Bug #13253
closedbhyve stumbles on APIC ICRLO
100%
Description
While testing an experimental bootrom inside a bhyve VM, I observed a panic:
panic[cpu15]/thread=fffffe59e7f3c460: bad pending MMIO state fffffe007b721560 vmm:vmm_zsd_key+37dddca1 () fffffe007b7215d0 vmm:vm_handle_mmio_emul+150 () fffffe007b721690 vmm:vm_run+43a () fffffe007b721b40 vmm:vmmdev_do_ioctl+1173 () fffffe007b721cb0 vmm:vmm_ioctl+17c () fffffe007b721cf0 genunix:cdev_ioctl+2b () fffffe007b721d40 specfs:spec_ioctl+45 () fffffe007b721dd0 genunix:fop_ioctl+5b () fffffe007b721ef0 genunix:ioctl+153 () fffffe007b721f00 unix:brand_sys_syscall+304 ()
This was due to blowing the assert in vie_exitinfo
:
void vie_exitinfo(const struct vie *vie, struct vm_exit *vme) { if (vie->status & VIES_MMIO) { vme->exitcode = VM_EXITCODE_MMIO; if (vie->mmio_req_read.state == VR_PENDING) { vme->u.mmio.gpa = vie->mmio_req_read.gpa; vme->u.mmio.data = 0; vme->u.mmio.bytes = vie->mmio_req_read.bytes; vme->u.mmio.read = 1; } else if (vie->mmio_req_write.state == VR_PENDING) { vme->u.mmio.gpa = vie->mmio_req_write.gpa; vme->u.mmio.data = vie->mmio_req_write.data & vie_size2mask(vie->mmio_req_write.bytes); vme->u.mmio.bytes = vie->mmio_req_write.bytes; vme->u.mmio.read = 0; } else { panic("bad pending MMIO state"); }
Further investigation into the dump showed that the vCPU was writing 0xc4500
to the ICRLO
register on its APIC. This corresponds to an INIT IPI using the destination shorthand of all-excluding-self. The existing ICRLO logic does not handle that, and indicates a return-to-userspace via a negative return code. The instruction emulation logic propagates this value until the vm_handle_mmio_emul
receives it and attempts to populate exitinfo as if the instruction emulation required an MMIO exit. While it's true that the existing bhyve kernel logic cannot handle such a condition today, the result of a panic is not ideal. The instruction emulation logic should be updated to properly handle return-to-userspace results from MMIO (and inout) handlers, turning them into VM_EXITCODE_INST_EMUL
exits.
Separately, the vLAPIC handling for IPIs should be improved. This is true both for destination shorthand and the various INIT/SIPI aspects.
Related issues
Updated by Patrick Mooney almost 3 years ago
- Related to Bug #13030: remove 'retu' pattern from bhyve added
Updated by Patrick Mooney almost 3 years ago
Testing with the proposed patch, I can confirm that the previously fatal workload now results in a INST_EMUL
vm exit. Further attempts to drive the instance forward (without clearing the instruction emulation context) re-emits the INST_EMUL
exit, as expected.
Updated by Patrick Mooney almost 3 years ago
As a verification, I also ran the normal suite of test guests (Windows, OpenBSD, FreeBSD, Linux, OmniOS) to confirm that this change did not modify their behavior. To no surprise, all booted and ran normally.

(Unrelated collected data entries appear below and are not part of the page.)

(** C7.  With [epsilon = 0], [C >= 2] classes and a smooth loss that the
    factor zero annihilates ([0 * smooth_loss = 0], as for every finite
    smooth loss), [label_smoothed_nll_loss] returns its [nll_loss] as
    [loss] too, reduced or not and with or without an [ignore_index];
    and with [label_smoothing = 0] each loss class returns plain
    cross-entropy: Coord2Seq, RDM and StructAARDM return the (masked)
    mean of the (weighted) per-position nll losses, which is also the
    ["nll_loss"] they log, and CrossEntropyLoss returns the summed nll
    loss over its sample size and logs equal ["loss_sum"] and
    ["nll_loss_sum"]. *)
Theorem no_smoothing_loss_is_nll_loss
    {F : Type} `{Scalar F} `{Transcendental F} {ZS : ZeroSmoothingArith F}
    (lprobs : tensor F) (target : tensor Z) (lead : list nat) (C : nat)
    (ii : option Z) (reduce : bool) :
  lsnl_input lprobs target lead C ->
  2 <= C ->
  (if reduce
   then smooth_sum_vanishes ii (positions lprobs target)
   else smooth_vanishes ii (positions lprobs target)) ->
  let entries := map (nll_at ii) (positions lprobs target) in
  let nll_loss :=
    if reduce then scalar_tensor (fsum entries) else Tensor lead entries in
  label_smoothed_nll_loss lprobs target fzero ii reduce
  = Ok (nll_loss, nll_loss)
  /\
  (forall (self : loss_self F) (scores : tensor F)
          (label_mask : option (tensor bool))
          (weights : option (tensor F)),
     label_smoothing self = fzero ->
     seq_input scores target weights lead C ->
     numel target <> 0 ->
     match label_mask with Some m => mask_ok m lead | None => True end ->
     smooth_vanishes (ignore_index self)
       (positions (log_softmax scores) target) ->
     let plain := weigh weights (nll_entries self scores target) in
     (exists logging_output,
        Coord2SeqCrossEntropyLoss_forward self scores target label_mask
          None weights
        = Ok (final_mean self target label_mask plain, logging_output)
        /\ dict_get logging_output "nll_loss"
           = Some (final_mean self target label_mask plain))
     /\ (exists logging_output,
           RDMCrossEntropyLoss_forward self scores target label_mask
             weights false false
           = Ok (final_mean self target label_mask plain, logging_output)
           /\ dict_get logging_output "nll_loss"
              = Some (final_mean self target label_mask plain))
     /\ (exists logging_output,
           StructAARDMCrossEntropyLoss_forward self
             (Tensors scores target label_mask weights) false false
           = Ok (struct_final_mean self target lead label_mask plain,
                 logging_output)
           /\ dict_get logging_output "nll_loss"
              = Some (struct_final_mean self target lead label_mask
                        plain)))
  /\
  (forall (self : loss_self F) (scores : tensor F)
          (mask : option (tensor bool)) (pad : Z),
     label_smoothing self = fzero ->
     ignore_index self = Some pad ->
     lsnl_input scores target lead C ->
     match mask with Some m => mask_ok m lead | None => True end ->
     smooth_sum_vanishes (Some pad) (ce_positions scores target mask) ->
     let nll_sum :=
       fsum (map (nll_at (Some pad)) (ce_positions scores target mask)) in
     let sample_size :=
       of_Z (count_ne pad (selected mask (data target))) in
     exists logging_output,
       CrossEntropyLoss_forward self scores target mask
       = Ok (PyTensor (scalar_tensor (fdiv nll_sum sample_size)),
             logging_output)
       /\ dict_get logging_output "nll_loss_sum"
          = Some (PyTensor (scalar_tensor nll_sum))
       /\ dict_get logging_output "loss_sum"
          = Some (PyTensor (scalar_tensor nll_sum))).
Proof.
  intros Hin HC Hsmooth. cbv zeta. split; [|split].
  - destruct reduce.
    + rewrite (lsnl_reduced Hin) by lia.
      now rewrite mix_zero_smoothing.
    + rewrite (lsnl_unreduced Hin) by lia. do 3 f_equal.
      apply map_ext_in. intros p Hp.
      apply mix_zero_smoothing; [exact HC|].
      unfold smooth_vanishes in Hsmooth. rewrite Forall_forall in Hsmooth.
      now apply Hsmooth.
  - intros self scores label_mask weights Heps Hseq Hne Hm Hs.
    pose proof (loss_entries_zero_smoothing self scores target HC Heps Hs)
      as El.
    split; [|split].
    + destruct (@Coord2Seq_forward_ok _ _ _ self scores target weights
                  lead C Hseq Hne label_mask None)
        as (sr & nr & E).
      { now destruct label_mask. }
      cbv zeta in E.
      assert (Em : effective_mask label_mask None = label_mask)
        by now destruct label_mask.
      rewrite El, Em in E. rewrite E.
      eexists. split; reflexivity.
    + destruct (@RDM_forward_ok _ _ _ self scores target weights lead C
                  Hseq Hne label_mask false false Hm)
        as (lo & E & Hn & _); try discriminate.
      rewrite El in E. eauto.
    + assert (Hm' : match label_mask with
                    | Some m => struct_mask_ok m lead
                    | None => True
                    end).
      { destruct label_mask as [m|]; [left; apply Hm | exact I]. }
      destruct (@compute_ok _ _ _ self scores target weights lead C
                  Hseq Hne label_mask false false EmptyString Hm')
        as (lo & E & Hn & _); try discriminate.
      rewrite El in E.
      cbn [key_prefix String.length Nat.ltb Nat.leb String.append] in Hn.
      unfold StructAARDMCrossEntropyLoss_forward. rewrite E. cbn [bind].
      eauto.
  - intros self scores mask pad Heps Hii Hsc Hm Hs.
    destruct (@CrossEntropyLoss_forward_ok _ _ _ self scores target mask
                lead C pad Hsc HC Hm Hii)
      as (lo & E & Hn & Hl & _).
    cbv zeta in E, Hl.
    rewrite Heps, mix_zero_smoothing in E, Hl by assumption.
    eauto.
Qed.

Lemma no_smoothing_loss_is_nll_loss_witness :
  label_smoothed_nll_loss ex_scores ex_target 0%R (Some 1%Z) false
  = Ok (Tensor [2; 1]
          (map (nll_at (Some 1%Z)) (positions ex_scores ex_target)),
        Tensor [2; 1]
          (map (nll_at (Some 1%Z)) (positions ex_scores ex_target))).
Proof.
  refine (proj1 (@no_smoothing_loss_is_nll_loss R _ _ _ ex_scores ex_target
                   [2; 1] 2 (Some 1%Z) false ex_lsnl_input _ _)).
  - lia.
  - apply exact_smooth_vanishes.
Defined.

(** In IEEE arithmetic the identity fails on an infinite
    log-probability: the smooth loss is infinite, [0 * inf] is nan, and
    the returned [loss] is nan where [nll_loss] is [0.0]. *)
Lemma no_smoothing_fails_on_infinite_lprobs :
  lsnl_input float_lprobs float_target [1] 2
  /\ exists loss nll_loss,
       label_smoothed_nll_loss float_lprobs float_target fzero None true
       = Ok (scalar_tensor loss, scalar_tensor nll_loss)
       /\ PrimFloat.is_nan loss = true
       /\ PrimFloat.eqb nll_loss PrimFloat.zero = true
       /\ loss <> nll_loss.
Proof.
  split.
  - constructor; try reflexivity. repeat constructor; simpl; lia.
  - do 2 eexists. split; [vm_compute; reflexivity|].
    split; [reflexivity|]. split; [reflexivity|].
    intro E. apply (f_equal PrimFloat.is_nan) in E. vm_compute in E.
    discriminate.
Qed.

(** ** The guarded denominator of [StructAARDMCrossEntropyLoss] *)

Section Guard.
Context {F : Type} `{Scalar F} {EA : ExactArith F}.






End Guard.



(** ** Dict inputs of [StructAARDMCrossEntropyLoss.forward] *)

Section DictFacts.
Context {F : Type} `{Scalar F} `{Transcendental F}.

Lemma string_app_assoc (a b c : string) :
  ((a ++ b) ++ c = a ++ (b ++ c))%string.
Proof. induction a as [|x a IH]; simpl; [reflexivity|]. now rewrite IH. Qed.

Lemma key_prefix_nonempty (k suffix : string) :
  k <> EmptyString ->
  (key_prefix k ++ suffix = k ++ ("/" ++ suffix))%string.
Proof.
  intros Hk. unfold key_prefix. destruct k as [|c k]; [congruence|].
  cbn [String.length Nat.ltb Nat.leb]. apply string_app_assoc.
Qed.

Lemma pyadd_accumulated (xs : list F) (x : F) :
  pyadd (accumulated xs) (PyTensor (scalar_tensor x))
  = Ok (accumulated (xs ++ [x])).
Proof.
  destruct xs as [|a xs]; [reflexivity|].
  unfold accumulated. cbn [app].
  unfold running_sum. rewrite (fold_left_app fadd (a :: xs) [x]).
  reflexivity.
Qed.

Lemma struct_final_mean_scalar self target lead label_mask (l : list F) :
  exists x,
    struct_final_mean self target lead label_mask l
    = PyTensor (scalar_tensor x).
Proof. destruct label_mask; simpl; eauto. Qed.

Updated by Patrick Mooney almost 3 years ago
Mike Zeller successfully tested this (along with a few other bhyve patches) under SmartOS on an AMD Epyc machine.
Updated by Electric Monk almost 3 years ago
- Status changed from In Progress to Closed
- % Done changed from 0 to 100
git commit 06524cf4e4f6c18e557fb244d42a8e47dba3b1b6
commit 06524cf4e4f6c18e557fb244d42a8e47dba3b1b6 Author: Patrick Mooney <pmooney@pfmooney.com> Date: 2020-10-29T22:08:40.000Z 13253 bhyve stumbles on APIC ICRLO Reviewed by: Toomas Soome <tsoome@me.com> Reviewed by: Andy Fiddaman <andy@omniosce.org> Approved by: Robert Mustacchi <rm@fingolfin.org>